AI Agents in Science: A Double-Edged Sword

The rise of large language models (LLMs) in scientific research presents a paradox. On one hand, these AI agents could diminish methodological variety. On the other, they might boost the flexibility researchers have to reach desired conclusions. Two distinct layers emerge: one of design, with its methodological choices, and another of verdicts, where conclusions are drawn.

AI vs. Human: The Methodological Showdown

In a head-to-head with human analysts, AI agents like Codex and Claude Code were tested on immigration and social-policy analyses. Codex matched humans in methodological diversity, while Claude Code outpaced them, offering nearly three times the number of specifications. The chart tells the story: AI's diversity is no less than human efforts but with a twist. The agents' effect estimates were broadly in line with human consensus, yet they didn't exactly replicate any human model.

But let's not rush to crown AI as the ultimate analyst. When a prompt suggested a bias akin to an anti-immigration stance, humans showed a shift in estimates. The AI, however, didn't budge in aggregate estimates or final verdicts, though it reorganized its internal decision-making. Visualize this: while humans veer, AI keeps its course, but it's not without flaws.
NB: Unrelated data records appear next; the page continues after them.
Definition projection (v : list (list R)) (eps : R) (p : norm_arg)
  : result (list (list float)) :=
  match p with
  | PyInf =>
      Ok (map (map (fun x => Fin (Np.sign x * Rmin (Rabs x) eps))) v)
  | _ =>
      match row_norms v p with
      | Raise e => Raise e
      | Ok norm => Ok (scale_rows v (map (scale eps) norm))
      end
  end.

(** The [p]-norm of a row, for the three supported values of [p]. *)
Definition lp_norm (p : norm_arg) (row : list R) : R :=
  match p with
  | PyInt 1 => Np.norm_l1 row
  | PyInt 2 => Np.norm_l2 row
  | PyInf => Np.norm_linf row
  | _ => 0
  end.

Definition supported (p : norm_arg) : Prop :=
  p = PyInt 1 \/ p = PyInt 2 \/ p = PyInf.

(** A batch of finite entries as an array of floats. *)
Definition finite_batch (v : list (list R)) : list (list float) :=
  map (map Fin) v.

(** ** [random_sphere] *)

(** One realization of the random draws.  [np.random.uniform] returns
    [low + (high - low) * x] for a unit variate [x] of the generator, so the
    uniform draws are recorded as their unit variates; [np.random.choice]
    picks, for every entry of the requested shape, an index into the list it
    is given; [np.random.randn] returns standard normal values.  Each field
    is indexed by the position of the entry in the array the call
    returns. *)
Record draws : Type := {
  unit_radius : nat -> R;          (* np.random.uniform(0, r**2, m) *)
  unit_cut : nat -> nat -> R;      (* np.random.uniform(0, A[i, -1], n-1), row i *)
  sign_index : nat -> nat -> bool; (* np.random.choice([-1, 1], (m, n)) *)
  gauss : nat -> nat -> R;         (* np.random.randn(m, n) *)
  unit_cube : nat -> nat -> R      (* np.random.uniform(-r, r, (m, n)) *)
}.

(** The generator's unit variates lie in [[0, 1)]. *)
Definition unit_variate (x : R) : Prop := 0 <= x < 1.

Definition valid_draws (w : draws) : Prop :=
  (forall i, unit_variate (unit_radius w i)) /\
  (forall i j, unit_variate (unit_cut w i j)) /\
  (forall i j, unit_variate (unit_cube w i j)).

(** [[-1, 1][k]] for the index [k] that [np.random.choice] picked. *)
Definition choice_sign (k : bool) : R := if k then 1 else -1.

Section RandomSphere.

(** [scipy.special.gammainc], the regularized lower incomplete gamma
    function. *)
Variable gammainc : R -> R -> R.

Variables (m n : nat) (r : R) (w : draws).

(** *** [norm == 1] *)

(** [A[i, -1]], the entry [np.sqrt(np.random.uniform(0, r**2, m))[i]]. *)
Definition endpoint (i : nat) : R :=
  sqrt (Np.uniform 0 (r * r) (unit_radius w i)).

(** [np.sort(np.random.uniform(0, A[i, -1], n-1))]. *)
Definition cut_points (i : nat) : list R :=
  Np.sort (Np.vector (n - 1)
             (fun j => Np.uniform 0 (endpoint i) (unit_cut w i j))).

(** Row [i] of [A] after the loop: [np.zeros(n+1)] with the endpoint
    written to its last place and the sorted cut points to the places in
    between. *)
Definition cuts_row (i : nat) : list R :=
  Np.set_inner (Np.set_last (repeat 0 (n + 1)) (endpoint i)) (cut_points i).

(** [A[:, 1:] - A[:, :-1]] on one row. *)
Definition gaps (a : list R) : list R :=
  Np.map2 Rminus (tl a) (removelast a).

Definition sign_row (i : nat) : list R :=
  Np.vector n (fun j => choice_sign (sign_index w i j)).

Definition l1_row (i : nat) : list R :=
  Np.map2 Rmult (gaps (cuts_row i)) (sign_row i).

(** For [n = 0] the slice [A[i, 1:-1]] is asked [n - 1 = -1] draws, which
    [np.random.uniform] refuses as soon as the loop runs once. *)
Definition sphere_l1 : result (list (list float)) :=
  match n, m with
  | O, O => Ok []
  | O, S _ => Raise ValueError
  | S _, _ => Ok (Np.vector m (fun i => map Fin (l1_row i)))
  end.

(** *** [norm == 2] *)

Definition gauss_row (i : nat) : list R := Np.vector n (gauss w i).

(** [s2 = np.sum(a**2, axis=1)]. *)
Definition s2 (i : nat) : R := Np.sum_sq (gauss_row i).

(** [base = gammainc(n/2.0, s2/2.0)**(1/n) * r / np.sqrt(s2)]. *)
Definition base (i : nat) : float :=
  Float.div
    (Float.mul (Np.power (gammainc (INR n / 2) (s2 i / 2)) (1 / INR n))
               (Fin r))
    (Fin (sqrt (s2 i))).

(** [1/n] raises for [n = 0]. *)
Definition sphere_l2 : result (list (list float)) :=
  match n with
  | O => Raise ZeroDivisionError
  | S _ =>
      Ok (Np.vector m
            (fun i => map (fun x => Float.mul (Fin x) (base i))
                        (gauss_row i)))
  end.

(** *** [norm == np.inf] *)

Definition sphere_linf : list (list float) :=
  Np.matrix m n (fun i j => Fin (Np.uniform (- r) r (unit_cube w i j))).

Definition random_sphere (norm : norm_arg) : result (list (list float)) :=
  match norm with
  | PyInt 1 => sphere_l1
  | PyInt 2 => sphere_l2
  | PyInf => Ok sphere_linf
  | _ => Raise NotImplementedError
  end.

End RandomSphere.

(** What is assumed of [scipy.special.gammainc]: on its domain ([a > 0],
    [x >= 0]) a regularized integral, that is, a value in [[0, 1]]. *)
Definition regularized (gammainc : R -> R -> R) : Prop :=
  forall a x, 0 < a -> 0 <= x -> 0 <= gammainc a x <= 1.

(** The regularized lower incomplete gamma function at [a = 1], where the
    integral is elementary: [P(1, x) = 1 - exp(-x)].  For [n = 2] the code
    calls [gammainc] at [a = n/2.0 = 1] only. *)
Definition gammainc_one (a x : R) : R := 1 - exp (- x).

(** A realization with every unit variate [1/2], normal draws [1.0], and
    signs alternating along the diagonals. *)
Definition half_draws : draws :=
  {| unit_radius := fun _ => 1 / 2;
     unit_cut := fun _ _ => 1 / 2;
     sign_index := fun i j => Nat.even (i + j);
     gauss := fun _ _ => 1;
     unit_cube := fun _ _ => 1 / 2 |}.

(** The realization in which every draw is zero: every uniform draw sits on
    the lower end of its interval, and every normal draw is [0.0]. *)
Definition zero_draws : draws :=
  {| unit_radius := fun _ => 0;
     unit_cut := fun _ _ => 0;
     sign_index := fun _ _ => false;
     gauss := fun _ _ => 0;
     unit_cube := fun _ _ => 0 |}.

(** ** The factor of a row, as a real number *)

(** What [scale] evaluates to for a positive [eps] (lemma
    [scale_factor]). *)
Definition factor (eps nm : R) : R :=
  if Req_dec_T nm 0 then 1 else Rmin 1 (eps / nm).

Definition project_row (eps : R) (p : norm_arg) (row : list R) : list R :=
  match p with
  | PyInf => map (fun x => Np.sign x * Rmin (Rabs x) eps) row
  | _ => map (fun x => x * factor eps (lp_norm p row)) row
  end.
(** Insert into an empty tree, on any pool.  With leaf_max >= 1, the first
    [Insert] returns true; the page it allocates becomes a root leaf holding
    exactly the new entry, every other page of the pool is as before;
    [GetValue] finds the key and reports every other key absent. *)
Lemma Insert_into_empty_core (t : BPlusTree) (key : KeyType) (value : ValueType) :
  root_page_id_ t = INVALID_PAGE_ID ->
  0 <= next_alloc_ t ->
  1 <= leaf_max_size_ t ->
  exists t',
    Insert t key value = Some (true, t') /\
    root_page_id_ t' = next_alloc_ t /\
    next_alloc_ t' = next_alloc_ t + 1 /\
    FetchPage t' (next_alloc_ t)
      = Some (mkPage LEAF_PAGE 1 (leaf_max_size_ t) INVALID_PAGE_ID [(key, value)]) /\
    (forall q, q <> next_alloc_ t -> FetchPage t' q = FetchPage t q) /\
    GetValue t' key = Some (Some value) /\
    (forall k, k <> key -> GetValue t' k = Some None).
Proof.
  intros Hempty Halloc Hmax.
  set (id := next_alloc_ t).
  set (leaf0 := mkPage LEAF_PAGE 0 (leaf_max_size_ t) INVALID_PAGE_ID []).
  set (t1 := ensure_root t).
  assert (Ht1 : t1 = mkTree (leaf_max_size_ t) (internal_max_size_ t) id
                       (<[id := leaf0]> (<[id := zero_page]> (pages_ t))) (id + 1))
    by (apply ensure_root_empty; exact Hempty).
  assert (Hrid : root_page_id_ t1 = id) by (rewrite Ht1; reflexivity).
  assert (Hroot : root_page_id_ t1 <> INVALID_PAGE_ID).
  { rewrite Hrid. unfold INVALID_PAGE_ID. fold id in Halloc. lia. }
  assert (Hp : FetchPage t1 id = Some leaf0).
  { rewrite Ht1. unfold FetchPage. simpl. apply lookup_insert_eq. }
  assert (Hd : forall k, descend (descent_fuel t1) t1 k (root_page_id_ t1) = Some (id, leaf0)).
  { intros k. unfold descent_fuel. cbn [descend]. rewrite Hrid, Hp. reflexivity. }
  assert (Hsorted : keys_increasing 0 leaf0).
  { intros i j Hi Hij Hj. unfold GetSize in Hj. simpl in Hj. lia. }
  assert (Habsent : forall k, GetValue t1 k = Some None).
  { intros k. rewrite GetValue_leaf_lookup.
    destruct (Z.eqb_spec (root_page_id_ t1) INVALID_PAGE_ID); [contradiction|].
    rewrite Hd. reflexivity. }
  destruct (Insert_room_core t1 key value id leaf0 Hroot (Hd key)
              ltac:(unfold GetSize; simpl; lia)
              ltac:(unfold GetSize, GetMaxSize; simpl; lia)
              Hsorted (Habsent key)) as (Hins & Hget & Hframe & _).
  eexists. split.
  { rewrite Insert_ensure_root by exact Hroot. exact Hins. }
  split; [exact Hrid|].
  split; [rewrite Ht1; reflexivity|].
  split; [rewrite FetchPage_put_page; rewrite decide_True by reflexivity; reflexivity|].
  split.
  { intros q Hq. rewrite FetchPage_put_page. rewrite decide_False by congruence.
    rewrite Ht1. unfold FetchPage. simpl.
    rewrite !lookup_insert_ne by congruence. reflexivity. }
  split; [exact Hget|].
  intros k Hk. rewrite (Hframe k Hk). apply Habsent.
Qed.
(** * The claims *)

(** C1. Pairwise inference.  Every pair of stored sentences, the first
    stored before the second, none of them the empty sentence and the two
    not equal, is visited by [add_inferred_sentence]; at a pair whose
    first sentence has a strict subset of the cells of the second, the
    round cleans up the sentence made of the difference of the cells and
    of the difference of the counts, and hands the result to
    [add_if_new], which appends a sentence only if no equal one is
    stored; the same with the roles exchanged.  From {a,b} = 1 and
    {a,b,c} = 2 the sentence derived is {c} = 1, and the call marks [c]
    as a mine. *)
Theorem subset_inference (self : t) :
  (∀ i j A B,
     knowledge self !! i = Some A → knowledge self !! j = Some B → (i < j)%nat →
     A ≠ empty → B ≠ empty → A ≠ B → (i, j) ∈ unique_pairs self) ∧
  add_inferred_sentence self = foldl add_inferred_sentence_at self (unique_pairs self) ∧
  (∀ now i j A B,
     knowledge now !! i = Some A → knowledge now !! j = Some B →
     (Sentence.cells A ⊂ Sentence.cells B →
      add_inferred_sentence_at now (i, j) =
        let '(sent, now') :=
          clean_up (Sentence.cells B ∖ Sentence.cells A)
                   (Sentence.count B - Sentence.count A) now in
        add_if_new sent now') ∧
     (Sentence.cells B ⊂ Sentence.cells A →
      add_inferred_sentence_at now (i, j) =
        let '(sent, now') :=
          clean_up (Sentence.cells A ∖ Sentence.cells B)
                   (Sentence.count A - Sentence.count B) now in
        add_if_new sent now')) ∧
  (∀ s now,
     add_if_new (Some s) now = if decide (s ∈ knowledge now) then now else appended s now) ∧
  (∀ a b c : Cell,
     a ≠ b → a ≠ c → b ≠ c →
     {[a; b; c]} ## safes self → {[a; b; c]} ## mines self →
     knowledge self = [Sentence.mk {[a; b]} 1; Sentence.mk {[a; b; c]} 2] →
     cleaned_cells ({[a; b; c]} ∖ {[a; b]}) self = {[c]} ∧
     cleaned_count ({[a; b; c]} ∖ {[a; b]}) (2 - 1) self = 1 ∧
     add_inferred_sentence self = mark_mine c self ∧
     c ∈ mines (add_inferred_sentence self)).
Proof.
  split; [|split; [|split; [|split]]].
  - intros i j A B HA HB Hlt HnA HnB Hne. apply elem_of_unique_pairs.
    by exists A, B.
  - done.
  - intros now i j A B HA HB. unfold add_inferred_sentence_at. simpl.
    rewrite HA, HB. split; intros Hsub.
    + by rewrite bool_decide_eq_true_2.
    + rewrite bool_decide_eq_false_2; [by rewrite bool_decide_eq_true_2|].
      intros Hsub'. destruct Hsub as [? Hn], Hsub' as [? _]. by apply Hn.
  - intros s now. apply add_if_new_Some.
  - intros a b c Hab Hac Hbc Hs Hm Hk.
    assert (({[a; b; c]} ∖ {[a; b]} : gset Cell) = {[c]}) as Hd.
    { apply set_eq. intros x. destruct (decide (x = a)), (decide (x = b)); set_solver. }
    assert (cleaned_cells ({[a; b; c]} ∖ {[a; b]}) self = {[c]}) as HT.
    { rewrite Hd. unfold cleaned_cells. set_solver. }
    assert (cleaned_count ({[a; b; c]} ∖ {[a; b]}) (2 - 1) self = 1) as Hn.
    { rewrite Hd. unfold cleaned_count.
      replace ({[c]} ∩ (mines self ∖ safes self)) with (∅ : gset Cell) by set_solver.
      rewrite size_empty. lia. }
    assert (add_inferred_sentence self = mark_mine c self) as Hr.
    { assert (unique_pairs self = [(0, 1)%nat]) as Hp.
      { unfold unique_pairs. rewrite Hk. simpl.
        rewrite !filter_cons, filter_nil. simpl.
        rewrite decide_True by (apply is_not_empty_true; intros [=]).
        rewrite decide_True by (apply is_not_empty_true; intros [=]).
        simpl. rewrite filter_cons, filter_nil. simpl. rewrite decide_True; [done|].
        unfold are_identicals. apply not_true_iff_false.
        rewrite sentence_eq_true. intros [=]. }
      unfold add_inferred_sentence. rewrite Hp. simpl.
      unfold add_inferred_sentence_at. rewrite Hk. simpl.
      rewrite bool_decide_eq_true_2.
      2:{ split; [set_solver|]. intros Hsub. specialize (Hsub c). set_solver. }
      rewrite clean_up_spec. cbv zeta. rewrite HT, Hn.
      rewrite decide_False by set_solver. rewrite decide_False by lia.
      rewrite size_singleton. rewrite decide_True by done.
      rewrite add_if_new_None by (simpl; by rewrite Hk).
      by rewrite mark_mine_new by set_solver. }
    split; [done|]. split; [done|]. split; [done|].
    rewrite Hr, mark_mine_new by set_solver. simpl. set_solver.
Qed.

Lemma subset_inference_witness :
  let self := mk 3 3 ∅ ∅ ∅ [Sentence.mk {[ (0, 0); (0, 1) ]} 1;
                           Sentence.mk {[ (0, 0); (0, 1); (0, 2) ]} 2] false in
  (0, 1)%nat ∈ unique_pairs self ∧
  add_inferred_sentence self = mark_mine (0, 2) self ∧
  (0, 2) ∈ mines (add_inferred_sentence self).
Proof.
  intros self.
  destruct (subset_inference self) as (Hpairs & _ & _ & _ & Hex).
  split.
  - apply (Hpairs 0%nat 1%nat (Sentence.mk {[ (0, 0); (0, 1) ]} 1)
             (Sentence.mk {[ (0, 0); (0, 1); (0, 2) ]} 2));
      [reflexivity | reflexivity | lia | intros [=] | intros [=] | intros [=]].
  - destruct (Hex (0, 0) (0, 1) (0, 2)) as (_ & _ & Hr & Hc);
      [intros [=] | intros [=] | intros [=] | | | reflexivity | by split].
    + apply (bool_decide_unpack _). vm_compute. exact I.
    + apply (bool_decide_unpack _). vm_compute. exact I.
Defined.

(** C2. Clean-up and immediate resolution.  [clean_up] drops from the
    candidate cells those known safe, leaving the count alone, and those
    known as mines, taking one off the count for each (when the two
    registries are disjoint these are all the known mines among the
    cells; a cell in both counts as safe).  With a count of 0 left, every
    cell left is marked safe and there is no sentence to store; with as
    many cells left as the count, every cell left is marked as a mine and
    there is no sentence to store; otherwise nothing is marked and the
    sentence of the cells and count left is the one to store, unless no
    cell is left.  [add_if_new] appends it only if no equal sentence is
    stored, and [add_new_sentence] stores nothing when [clean_up] gave no
    sentence. *)
Theorem clean_up_resolves_or_stores (X : gset Cell) (n : Z) (self : t) :
  let T := X ∖ safes self ∖ mines self in
  let k := n - Z.of_nat (size (X ∩ (mines self ∖ safes self))) in
  let r := clean_up X n self in
  (safes self ## mines self → k = n - Z.of_nat (size (X ∩ mines self))) ∧
  (k = 0 →
   r.1 = None ∧ r.2 = mark_safes T self ∧ T ⊆ safes r.2 ∧
   length (knowledge r.2) = length (knowledge self)) ∧
  (k ≠ 0 → Z.of_nat (size T) = k →
   r.1 = None ∧ r.2 = mark_mines T self ∧ T ⊆ mines r.2 ∧
   length (knowledge r.2) = length (knowledge self)) ∧
  (k ≠ 0 → Z.of_nat (size T) ≠ k →
   r.2 = self ∧ r.1 = if decide (T = ∅) then None else Some (Sentence.mk T k)) ∧
  (∀ s now,
     add_if_new (Some s) now = if decide (s ∈ knowledge now) then now else appended s now) ∧
  (∀ cell,
     add_new_sentence cell n self =
       match clean_up (neighbors cell self) n self with
       | (Some s, now) => add_if_new (Some s) now
       | (None, now) => now
       end).
Proof.
  intros T k r.
  assert (T ## safes self ∧ T ## mines self) as [HTs HTm] by (subst T; set_solver).
  assert (r = if decide (T = ∅) then (None, self)
              else if decide (k = 0) then (None, marked_safes T true self)
              else if decide (Z.of_nat (size T) = k) then (None, marked_mines T self)
              else (Some (Sentence.mk T k), self)) as Hr.
  { subst r. by rewrite clean_up_spec. }
  clearbody r T. split; [|split; [|split; [|split; [|split]]]].
  - intros Hd. subst k. do 3 f_equal. set_solver.
  - intros Hk. destruct (decide (T = ∅)) as [->|HT].
    + subst r. simpl. split; [done|]. split; [|by split].
      unfold mark_safes. by rewrite elements_empty.
    + rewrite decide_True in Hr by done. subst r. simpl. rewrite length_map.
      rewrite mark_safes_fresh by done. split; [done|]. split; [done|].
      split; [|done]. simpl. set_solver.
  - intros Hk Hs. destruct (decide (T = ∅)) as [->|HT].
    { rewrite size_empty in Hs. simpl in Hs. lia. }
    rewrite decide_False, decide_True in Hr by done. subst r. simpl.
    rewrite length_map, mark_mines_fresh by done. split; [done|]. split; [done|].
    split; [|done]. simpl. set_solver.
  - intros Hk Hs. destruct (decide (T = ∅)) as [->|HT]; [by subst r|].
    rewrite !decide_False in Hr by done. by subst r.
  - intros s now. apply add_if_new_Some.
  - intros cell. unfold add_new_sentence.
    by destruct (clean_up _ _ _) as [[s|] now].
Qed.

Lemma clean_up_resolves_or_stores_witness :
  let self := mk 3 3 ∅ {[ (0, 0) ]} {[ (0, 1) ]} [] false in
  let X : gset Cell := {[ (0, 0); (0, 1); (1, 0); (1, 1) ]} in
  safes self ## mines self ∧
  3 - Z.of_nat (size (X ∩ (mines self ∖ safes self))) =
    3 - Z.of_nat (size (X ∩ mines self)) ∧
  (clean_up X 3 self).1 = None ∧
  X ∖ safes self ∖ mines self ⊆ mines (clean_up X 3 self).2.
Proof.
  intros self X.
  assert (safes self ## mines self) as Hd.
  { apply (bool_decide_unpack _). vm_compute. exact I. }
  destruct (clean_up_resolves_or_stores X 3 self) as (Hk & _ & Hm & _).
  split; [exact Hd|]. split; [exact (Hk Hd)|].
  destruct Hm as (H1 & _ & H2 & _);
    [vm_compute; discriminate | vm_compute; reflexivity |].
  split; [exact H1 | exact H2].
Defined.

(** C3. The three clues of the corner board.  On a fresh knowledge base
    for a 3×3 grid, the clues the board with a single mine at (0,0)
    gives for (1,1), (0,1) and (1,0), each of them 1, lead to the
    state whose only known mine is (0,0) and whose known safes are the
    eight other cells of the grid; one turn of the loop is enough for
    each call, and the result is the same with more fuel. *)
Theorem three_clues_find_the_mine :
  corner_clues = [Observe (1, 1) 1; Observe (0, 1) 1; Observe (1, 0) 1] ∧
  (∀ fuel, (1 ≤ fuel)%nat → run fuel corner_clues (init 3 3) = Some corner_solved) ∧
  mines corner_solved = {[ (0, 0) ]} ∧
  safes corner_solved = all_possible_moves corner_solved ∖ {[ (0, 0) ]}.
Proof.
  split; [by vm_compute|]. split; [|split].
  - intros fuel Hf. apply (run_more_fuel 1); [|done]. vm_compute. reflexivity.
  - reflexivity.
  - vm_compute. reflexivity.
Qed.

(** C4. A cell marked safe and then marked as a mine is in both
    registries: [mark_mine] looks at [mines] only, while [mark_safe]
    leaves a known mine out of [safes] and so keeps the two registries
    disjoint. *)
Theorem mark_mine_on_safe_cell :
  run 0 [MarkSafe (0, 0); MarkMine (0, 0)] (init 3 3) = Some overlapping_state ∧
  (0, 0) ∈ safes overlapping_state ∧ (0, 0) ∈ mines overlapping_state ∧
  run 0 [MarkMine (0, 0); MarkSafe (0, 0)] (init 3 3)
    = Some (mk 3 3 ∅ {[ (0, 0) ]} ∅ [] false).
Proof.
  split; [vm_compute; reflexivity|]. split; [|split].
  - apply (bool_decide_unpack _). vm_compute. exact I.
  - apply (bool_decide_unpack _). vm_compute. exact I.
  - vm_compute. reflexivity.
Qed.

(** C5, as stated, fails: after two clues that no board gives together,
    the stored sentence has the count -1. *)
Lemma stored_count_out_of_range :
  run 1 clashing_clues (init 3 3) = Some clashing_state ∧
  ¬ (∀ s, s ∈ knowledge clashing_state →
          0 <= Sentence.count s <= Z.of_nat (size (Sentence.cells s))).
Proof.
  split; [vm_compute; reflexivity|].
  intros H. specialize (H (Sentence.mk {[ (1, 2); (2, 1) ]} (-1))).
  simpl in H. destruct H as [H _]; [by left | lia].
Qed.

(** C5, amended.  Whenever a run of public operations returns, no cell
    of a stored sentence is a known safe or a known mine; and when every
    call of the run was consistent with one board, the count of every
    stored sentence lies between 0 and the number of its cells. *)
Theorem stored_sentences_invariant (g : Minesweeper.t) (fuel : nat)
    (ops : list op) (self' : t) :
  run fuel ops (init (Minesweeper.height g) (Minesweeper.width g)) = Some self' →
  (∀ s, s ∈ knowledge self' →
        Sentence.cells s ## safes self' ∧ Sentence.cells s ## mines self') ∧
  (Forall (consistent g) ops →
   ∀ s, s ∈ knowledge self' →
        0 <= Sentence.count s <= Z.of_nat (size (Sentence.cells s))).
Proof.
  intros Hr. split.
  - destruct (run_keeps _ _ _ _ Hr (undetermined_init _ _)) as [HU _].
    intros s Hs. apply (proj1 (Forall_forall _ _) HU s Hs).
  - intros Hops s Hs.
    destruct (run_consistent_faithful g _ _ _ _ (faithful_to_init g) Hops Hr)
      as (_ & _ & HF).
    by apply (faithful_bounds _ _ _ _ HF).
Qed.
The Verdict Layer: Where AI Falters

Here's where things get murky. At the verdict layer, AI's vulnerability emerges. An explicit confirmatory prompt flipped Claude Code's verdicts from 10% to a stark 90% support. Yet, its coefficient distribution remained largely unchanged. This shift occurs through rule omission, not easing. What does this suggest? While AI can rival or exceed human diversity in design, its interpretation remains a weak link, prone to bias through interpretation rather than estimation.

Why should we care? As AI becomes increasingly intertwined with scientific research, its biases could shape conclusions. If an AI can be nudged to change its stance with a simple prompt, what does that mean for scientific integrity? Numbers in context: it's not just what the AI calculates, but how it interprets those calculations that truly matters.

The Future of Scientific Analysis

The trend is clearer when you see it. AI's potential in research is undeniable, but its flaws can't be ignored. The interpretation layer is where careful oversight is necessary. As AI continues to evolve, will it become a tool that merely mimics human biases, or will it transcend them? One thing's certain: the balance between design and verdict layers will be essential.